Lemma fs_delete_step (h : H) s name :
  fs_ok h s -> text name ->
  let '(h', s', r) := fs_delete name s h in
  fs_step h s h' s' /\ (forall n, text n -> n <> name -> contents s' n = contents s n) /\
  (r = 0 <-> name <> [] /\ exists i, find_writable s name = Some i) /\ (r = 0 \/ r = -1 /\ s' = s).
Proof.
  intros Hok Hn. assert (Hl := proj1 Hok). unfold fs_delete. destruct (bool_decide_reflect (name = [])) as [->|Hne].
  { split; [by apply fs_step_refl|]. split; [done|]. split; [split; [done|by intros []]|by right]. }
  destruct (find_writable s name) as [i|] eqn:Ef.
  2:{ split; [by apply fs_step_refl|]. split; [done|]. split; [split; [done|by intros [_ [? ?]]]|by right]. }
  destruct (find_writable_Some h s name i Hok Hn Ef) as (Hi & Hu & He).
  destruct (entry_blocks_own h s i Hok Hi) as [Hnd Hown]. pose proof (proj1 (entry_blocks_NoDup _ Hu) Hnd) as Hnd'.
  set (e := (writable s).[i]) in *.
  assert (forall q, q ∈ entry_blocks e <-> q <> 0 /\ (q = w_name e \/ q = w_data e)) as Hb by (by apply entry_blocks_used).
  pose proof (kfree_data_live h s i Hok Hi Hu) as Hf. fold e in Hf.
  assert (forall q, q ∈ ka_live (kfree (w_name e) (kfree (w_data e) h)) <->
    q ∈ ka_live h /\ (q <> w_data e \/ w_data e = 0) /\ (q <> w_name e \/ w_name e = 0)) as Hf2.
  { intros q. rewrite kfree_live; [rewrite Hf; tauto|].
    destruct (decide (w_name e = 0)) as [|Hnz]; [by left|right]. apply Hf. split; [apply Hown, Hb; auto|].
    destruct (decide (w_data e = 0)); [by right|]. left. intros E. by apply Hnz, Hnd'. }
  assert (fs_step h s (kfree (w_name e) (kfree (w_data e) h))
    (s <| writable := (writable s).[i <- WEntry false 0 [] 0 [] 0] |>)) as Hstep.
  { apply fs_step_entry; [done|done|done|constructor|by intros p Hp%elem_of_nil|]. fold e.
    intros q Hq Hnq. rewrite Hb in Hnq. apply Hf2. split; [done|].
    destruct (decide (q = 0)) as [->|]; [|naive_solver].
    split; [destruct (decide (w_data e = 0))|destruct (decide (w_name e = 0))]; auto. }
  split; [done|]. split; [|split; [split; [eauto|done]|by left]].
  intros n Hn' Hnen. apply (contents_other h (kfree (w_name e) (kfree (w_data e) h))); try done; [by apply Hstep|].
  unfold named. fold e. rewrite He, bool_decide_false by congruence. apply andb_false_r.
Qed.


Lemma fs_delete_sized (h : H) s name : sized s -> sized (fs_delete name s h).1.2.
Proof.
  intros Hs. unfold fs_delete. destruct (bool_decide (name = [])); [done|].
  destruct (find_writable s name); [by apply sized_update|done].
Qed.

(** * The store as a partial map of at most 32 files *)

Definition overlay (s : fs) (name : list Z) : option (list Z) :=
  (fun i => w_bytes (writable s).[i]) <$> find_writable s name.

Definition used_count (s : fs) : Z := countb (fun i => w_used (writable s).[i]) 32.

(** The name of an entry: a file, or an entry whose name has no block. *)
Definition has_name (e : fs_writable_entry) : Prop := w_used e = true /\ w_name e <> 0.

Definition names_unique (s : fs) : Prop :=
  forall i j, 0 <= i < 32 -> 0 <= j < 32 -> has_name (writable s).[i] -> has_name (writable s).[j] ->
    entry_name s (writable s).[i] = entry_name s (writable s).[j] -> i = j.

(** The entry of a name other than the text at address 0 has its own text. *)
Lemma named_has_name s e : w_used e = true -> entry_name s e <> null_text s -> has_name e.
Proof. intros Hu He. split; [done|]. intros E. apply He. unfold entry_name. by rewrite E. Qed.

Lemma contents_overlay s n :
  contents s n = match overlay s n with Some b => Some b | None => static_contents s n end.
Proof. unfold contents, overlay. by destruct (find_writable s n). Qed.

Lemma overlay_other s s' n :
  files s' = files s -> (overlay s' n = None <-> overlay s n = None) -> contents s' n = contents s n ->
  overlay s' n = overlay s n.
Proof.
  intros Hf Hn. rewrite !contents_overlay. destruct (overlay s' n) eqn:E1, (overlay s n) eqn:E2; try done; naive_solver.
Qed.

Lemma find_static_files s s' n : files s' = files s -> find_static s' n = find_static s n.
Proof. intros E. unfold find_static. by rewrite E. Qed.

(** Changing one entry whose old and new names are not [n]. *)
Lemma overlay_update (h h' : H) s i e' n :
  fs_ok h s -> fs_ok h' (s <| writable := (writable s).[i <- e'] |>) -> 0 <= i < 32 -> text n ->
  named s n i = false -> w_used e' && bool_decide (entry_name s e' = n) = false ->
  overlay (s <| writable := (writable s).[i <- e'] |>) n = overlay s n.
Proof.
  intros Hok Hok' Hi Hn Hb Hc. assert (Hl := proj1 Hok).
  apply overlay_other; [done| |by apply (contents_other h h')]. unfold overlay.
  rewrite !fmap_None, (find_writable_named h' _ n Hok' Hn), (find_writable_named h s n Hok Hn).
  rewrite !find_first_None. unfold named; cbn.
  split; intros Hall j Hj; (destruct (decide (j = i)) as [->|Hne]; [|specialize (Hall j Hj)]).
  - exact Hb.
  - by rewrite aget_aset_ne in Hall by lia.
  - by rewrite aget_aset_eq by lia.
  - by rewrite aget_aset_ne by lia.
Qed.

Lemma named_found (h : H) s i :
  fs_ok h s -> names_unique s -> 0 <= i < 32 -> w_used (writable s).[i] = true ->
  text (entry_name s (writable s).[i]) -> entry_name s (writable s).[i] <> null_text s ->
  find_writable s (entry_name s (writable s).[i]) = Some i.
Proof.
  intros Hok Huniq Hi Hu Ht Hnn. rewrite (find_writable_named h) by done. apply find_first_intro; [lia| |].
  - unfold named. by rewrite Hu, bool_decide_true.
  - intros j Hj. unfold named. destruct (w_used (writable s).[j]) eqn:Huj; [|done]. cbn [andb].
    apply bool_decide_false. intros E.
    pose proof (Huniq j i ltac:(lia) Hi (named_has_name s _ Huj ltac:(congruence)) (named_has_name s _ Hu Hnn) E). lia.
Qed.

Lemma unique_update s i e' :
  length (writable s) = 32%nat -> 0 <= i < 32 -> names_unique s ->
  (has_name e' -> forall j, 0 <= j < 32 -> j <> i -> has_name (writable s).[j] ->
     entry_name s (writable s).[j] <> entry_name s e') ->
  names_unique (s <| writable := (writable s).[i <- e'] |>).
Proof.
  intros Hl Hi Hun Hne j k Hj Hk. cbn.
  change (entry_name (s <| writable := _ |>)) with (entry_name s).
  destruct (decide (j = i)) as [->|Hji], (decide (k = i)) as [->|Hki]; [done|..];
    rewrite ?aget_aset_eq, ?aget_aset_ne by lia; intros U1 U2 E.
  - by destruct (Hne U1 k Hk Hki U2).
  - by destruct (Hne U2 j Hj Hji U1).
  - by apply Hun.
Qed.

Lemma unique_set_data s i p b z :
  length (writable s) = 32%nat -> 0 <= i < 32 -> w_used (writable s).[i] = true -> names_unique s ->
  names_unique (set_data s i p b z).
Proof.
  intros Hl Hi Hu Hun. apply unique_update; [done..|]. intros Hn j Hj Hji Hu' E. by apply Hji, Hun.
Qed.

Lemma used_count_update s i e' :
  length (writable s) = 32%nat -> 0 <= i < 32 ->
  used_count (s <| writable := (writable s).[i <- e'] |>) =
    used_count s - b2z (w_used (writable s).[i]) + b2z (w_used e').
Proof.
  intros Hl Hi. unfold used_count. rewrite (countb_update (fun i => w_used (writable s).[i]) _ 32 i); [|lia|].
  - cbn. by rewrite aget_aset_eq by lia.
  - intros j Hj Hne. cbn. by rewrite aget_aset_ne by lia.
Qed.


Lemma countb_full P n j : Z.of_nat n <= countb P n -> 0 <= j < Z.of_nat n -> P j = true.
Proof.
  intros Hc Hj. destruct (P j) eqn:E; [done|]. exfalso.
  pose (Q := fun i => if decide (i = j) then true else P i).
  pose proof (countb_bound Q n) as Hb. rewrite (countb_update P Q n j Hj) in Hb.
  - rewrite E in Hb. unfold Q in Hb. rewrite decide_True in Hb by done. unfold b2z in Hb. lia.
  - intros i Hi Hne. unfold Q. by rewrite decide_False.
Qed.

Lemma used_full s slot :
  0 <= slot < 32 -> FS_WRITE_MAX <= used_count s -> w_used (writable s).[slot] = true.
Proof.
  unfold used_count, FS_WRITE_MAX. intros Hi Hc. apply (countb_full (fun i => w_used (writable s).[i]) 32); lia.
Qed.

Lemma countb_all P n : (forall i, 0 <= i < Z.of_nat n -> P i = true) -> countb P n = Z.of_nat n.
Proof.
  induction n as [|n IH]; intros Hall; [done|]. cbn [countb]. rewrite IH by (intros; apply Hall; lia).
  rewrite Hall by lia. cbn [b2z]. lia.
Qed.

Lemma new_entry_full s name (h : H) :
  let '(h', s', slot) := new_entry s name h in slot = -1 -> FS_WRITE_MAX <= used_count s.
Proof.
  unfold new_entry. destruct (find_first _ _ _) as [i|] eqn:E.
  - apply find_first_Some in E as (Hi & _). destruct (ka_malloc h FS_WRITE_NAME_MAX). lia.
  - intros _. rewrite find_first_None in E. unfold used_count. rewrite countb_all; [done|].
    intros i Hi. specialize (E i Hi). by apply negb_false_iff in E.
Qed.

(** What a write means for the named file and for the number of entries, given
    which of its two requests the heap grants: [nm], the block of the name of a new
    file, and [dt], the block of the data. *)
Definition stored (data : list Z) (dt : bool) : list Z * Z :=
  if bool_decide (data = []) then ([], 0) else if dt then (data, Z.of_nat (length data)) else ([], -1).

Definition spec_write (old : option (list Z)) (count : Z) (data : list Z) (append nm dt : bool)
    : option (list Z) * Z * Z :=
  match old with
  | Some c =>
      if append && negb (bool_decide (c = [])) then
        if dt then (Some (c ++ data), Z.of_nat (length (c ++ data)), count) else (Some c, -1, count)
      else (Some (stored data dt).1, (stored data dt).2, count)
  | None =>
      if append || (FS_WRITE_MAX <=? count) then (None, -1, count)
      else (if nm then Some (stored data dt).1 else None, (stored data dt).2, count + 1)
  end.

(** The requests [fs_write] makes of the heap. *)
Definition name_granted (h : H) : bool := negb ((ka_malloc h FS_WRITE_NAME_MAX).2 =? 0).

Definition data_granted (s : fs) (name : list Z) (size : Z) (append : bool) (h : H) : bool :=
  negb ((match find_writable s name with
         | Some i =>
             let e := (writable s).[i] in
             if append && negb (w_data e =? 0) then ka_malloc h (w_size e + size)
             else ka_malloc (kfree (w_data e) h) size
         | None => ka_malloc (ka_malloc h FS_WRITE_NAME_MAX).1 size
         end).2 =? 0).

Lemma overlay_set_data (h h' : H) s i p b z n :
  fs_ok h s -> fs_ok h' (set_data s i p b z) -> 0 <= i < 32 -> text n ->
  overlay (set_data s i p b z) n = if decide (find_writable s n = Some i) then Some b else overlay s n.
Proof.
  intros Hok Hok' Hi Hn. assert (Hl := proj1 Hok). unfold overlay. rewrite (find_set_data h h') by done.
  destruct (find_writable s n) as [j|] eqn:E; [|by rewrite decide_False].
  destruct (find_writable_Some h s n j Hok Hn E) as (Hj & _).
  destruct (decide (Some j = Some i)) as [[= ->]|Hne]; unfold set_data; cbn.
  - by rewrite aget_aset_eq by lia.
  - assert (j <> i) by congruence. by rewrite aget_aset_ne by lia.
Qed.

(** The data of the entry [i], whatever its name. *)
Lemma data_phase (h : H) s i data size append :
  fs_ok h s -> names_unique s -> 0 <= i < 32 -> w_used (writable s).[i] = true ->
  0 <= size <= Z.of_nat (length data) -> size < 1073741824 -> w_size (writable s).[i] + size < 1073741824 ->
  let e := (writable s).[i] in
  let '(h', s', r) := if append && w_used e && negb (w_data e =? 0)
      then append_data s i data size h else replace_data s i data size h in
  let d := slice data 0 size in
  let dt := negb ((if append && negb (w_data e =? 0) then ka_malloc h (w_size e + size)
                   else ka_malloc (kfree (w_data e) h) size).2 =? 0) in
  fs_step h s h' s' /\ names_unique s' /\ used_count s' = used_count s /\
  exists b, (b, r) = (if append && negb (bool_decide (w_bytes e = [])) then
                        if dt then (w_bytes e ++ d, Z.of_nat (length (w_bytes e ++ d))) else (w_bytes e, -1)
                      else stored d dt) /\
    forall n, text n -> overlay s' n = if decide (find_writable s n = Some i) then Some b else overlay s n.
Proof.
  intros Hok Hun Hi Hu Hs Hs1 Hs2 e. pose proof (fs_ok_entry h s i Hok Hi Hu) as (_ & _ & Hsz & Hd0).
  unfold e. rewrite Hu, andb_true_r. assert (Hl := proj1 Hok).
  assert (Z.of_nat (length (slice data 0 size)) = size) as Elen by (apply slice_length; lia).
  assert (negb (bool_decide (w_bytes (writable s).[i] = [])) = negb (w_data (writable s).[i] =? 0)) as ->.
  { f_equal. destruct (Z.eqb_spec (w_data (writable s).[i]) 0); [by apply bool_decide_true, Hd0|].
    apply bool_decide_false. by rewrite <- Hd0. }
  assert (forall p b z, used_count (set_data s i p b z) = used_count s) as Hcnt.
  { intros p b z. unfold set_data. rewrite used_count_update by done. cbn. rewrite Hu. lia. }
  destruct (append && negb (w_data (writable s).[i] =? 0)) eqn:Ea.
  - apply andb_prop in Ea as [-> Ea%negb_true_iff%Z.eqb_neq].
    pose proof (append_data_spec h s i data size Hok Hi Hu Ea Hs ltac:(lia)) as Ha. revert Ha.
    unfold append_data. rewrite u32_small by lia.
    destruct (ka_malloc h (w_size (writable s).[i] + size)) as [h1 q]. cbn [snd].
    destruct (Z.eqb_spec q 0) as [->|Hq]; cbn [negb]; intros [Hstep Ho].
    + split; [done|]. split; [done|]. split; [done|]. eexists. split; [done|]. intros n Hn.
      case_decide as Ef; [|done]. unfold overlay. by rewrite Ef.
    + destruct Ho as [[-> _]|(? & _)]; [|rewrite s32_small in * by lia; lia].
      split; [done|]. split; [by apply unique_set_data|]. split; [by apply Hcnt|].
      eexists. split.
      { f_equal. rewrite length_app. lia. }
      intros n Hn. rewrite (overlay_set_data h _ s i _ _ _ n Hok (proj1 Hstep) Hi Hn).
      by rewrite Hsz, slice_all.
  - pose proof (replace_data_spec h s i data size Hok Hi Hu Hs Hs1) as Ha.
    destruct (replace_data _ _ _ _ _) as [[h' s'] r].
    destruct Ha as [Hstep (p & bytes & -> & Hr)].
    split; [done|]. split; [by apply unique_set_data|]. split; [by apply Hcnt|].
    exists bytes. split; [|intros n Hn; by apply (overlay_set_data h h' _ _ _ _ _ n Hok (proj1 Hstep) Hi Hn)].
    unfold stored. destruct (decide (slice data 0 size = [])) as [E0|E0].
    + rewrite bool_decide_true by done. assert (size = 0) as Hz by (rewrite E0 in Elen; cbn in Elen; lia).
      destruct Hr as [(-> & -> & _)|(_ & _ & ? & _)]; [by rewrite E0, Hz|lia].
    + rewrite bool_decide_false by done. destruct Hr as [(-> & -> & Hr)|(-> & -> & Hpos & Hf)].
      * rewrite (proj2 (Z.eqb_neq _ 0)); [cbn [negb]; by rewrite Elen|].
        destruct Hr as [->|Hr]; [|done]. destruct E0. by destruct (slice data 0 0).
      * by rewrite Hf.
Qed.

- [The task] Word for word, quote the lines of the material from the first line through the line with "Hp%elem_of_nil|]. fold e.", both ends included.

- [Task output]
Lemma fs_delete_step (h : H) s name :
  fs_ok h s -> text name ->
  let '(h', s', r) := fs_delete name s h in
  fs_step h s h' s' /\ (forall n, text n -> n <> name -> contents s' n = contents s n) /\
  (r = 0 <-> name <> [] /\ exists i, find_writable s name = Some i) /\ (r = 0 \/ r = -1 /\ s' = s).
Proof.
  intros Hok Hn. assert (Hl := proj1 Hok). unfold fs_delete. destruct (bool_decide_reflect (name = [])) as [->|Hne].
  { split; [by apply fs_step_refl|]. split; [done|]. split; [split; [done|by intros []]|by right]. }
  destruct (find_writable s name) as [i|] eqn:Ef.
  2:{ split; [by apply fs_step_refl|]. split; [done|]. split; [split; [done|by intros [_ [? ?]]]|by right]. }
  destruct (find_writable_Some h s name i Hok Hn Ef) as (Hi & Hu & He).
  destruct (entry_blocks_own h s i Hok Hi) as [Hnd Hown]. pose proof (proj1 (entry_blocks_NoDup _ Hu) Hnd) as Hnd'.
  set (e := (writable s).[i]) in *.
  assert (forall q, q ∈ entry_blocks e <-> q <> 0 /\ (q = w_name e \/ q = w_data e)) as Hb by (by apply entry_blocks_used).
  pose proof (kfree_data_live h s i Hok Hi Hu) as Hf. fold e in Hf.
  assert (forall q, q ∈ ka_live (kfree (w_name e) (kfree (w_data e) h)) <->
    q ∈ ka_live h /\ (q <> w_data e \/ w_data e = 0) /\ (q <> w_name e \/ w_name e = 0)) as Hf2.
  { intros q. rewrite kfree_live; [rewrite Hf; tauto|].
    destruct (decide (w_name e = 0)) as [|Hnz]; [by left|right]. apply Hf. split; [apply Hown, Hb; auto|].
    destruct (decide (w_data e = 0)); [by right|]. left. intros E. by apply Hnz, Hnd'. }
  assert (fs_step h s (kfree (w_name e) (kfree (w_data e) h))
    (s <| writable := (writable s).[i <- WEntry false 0 [] 0 [] 0] |>)) as Hstep.
  { apply fs_step_entry; [done|done|done|constructor|by intros p Hp%elem_of_nil|]. fold e.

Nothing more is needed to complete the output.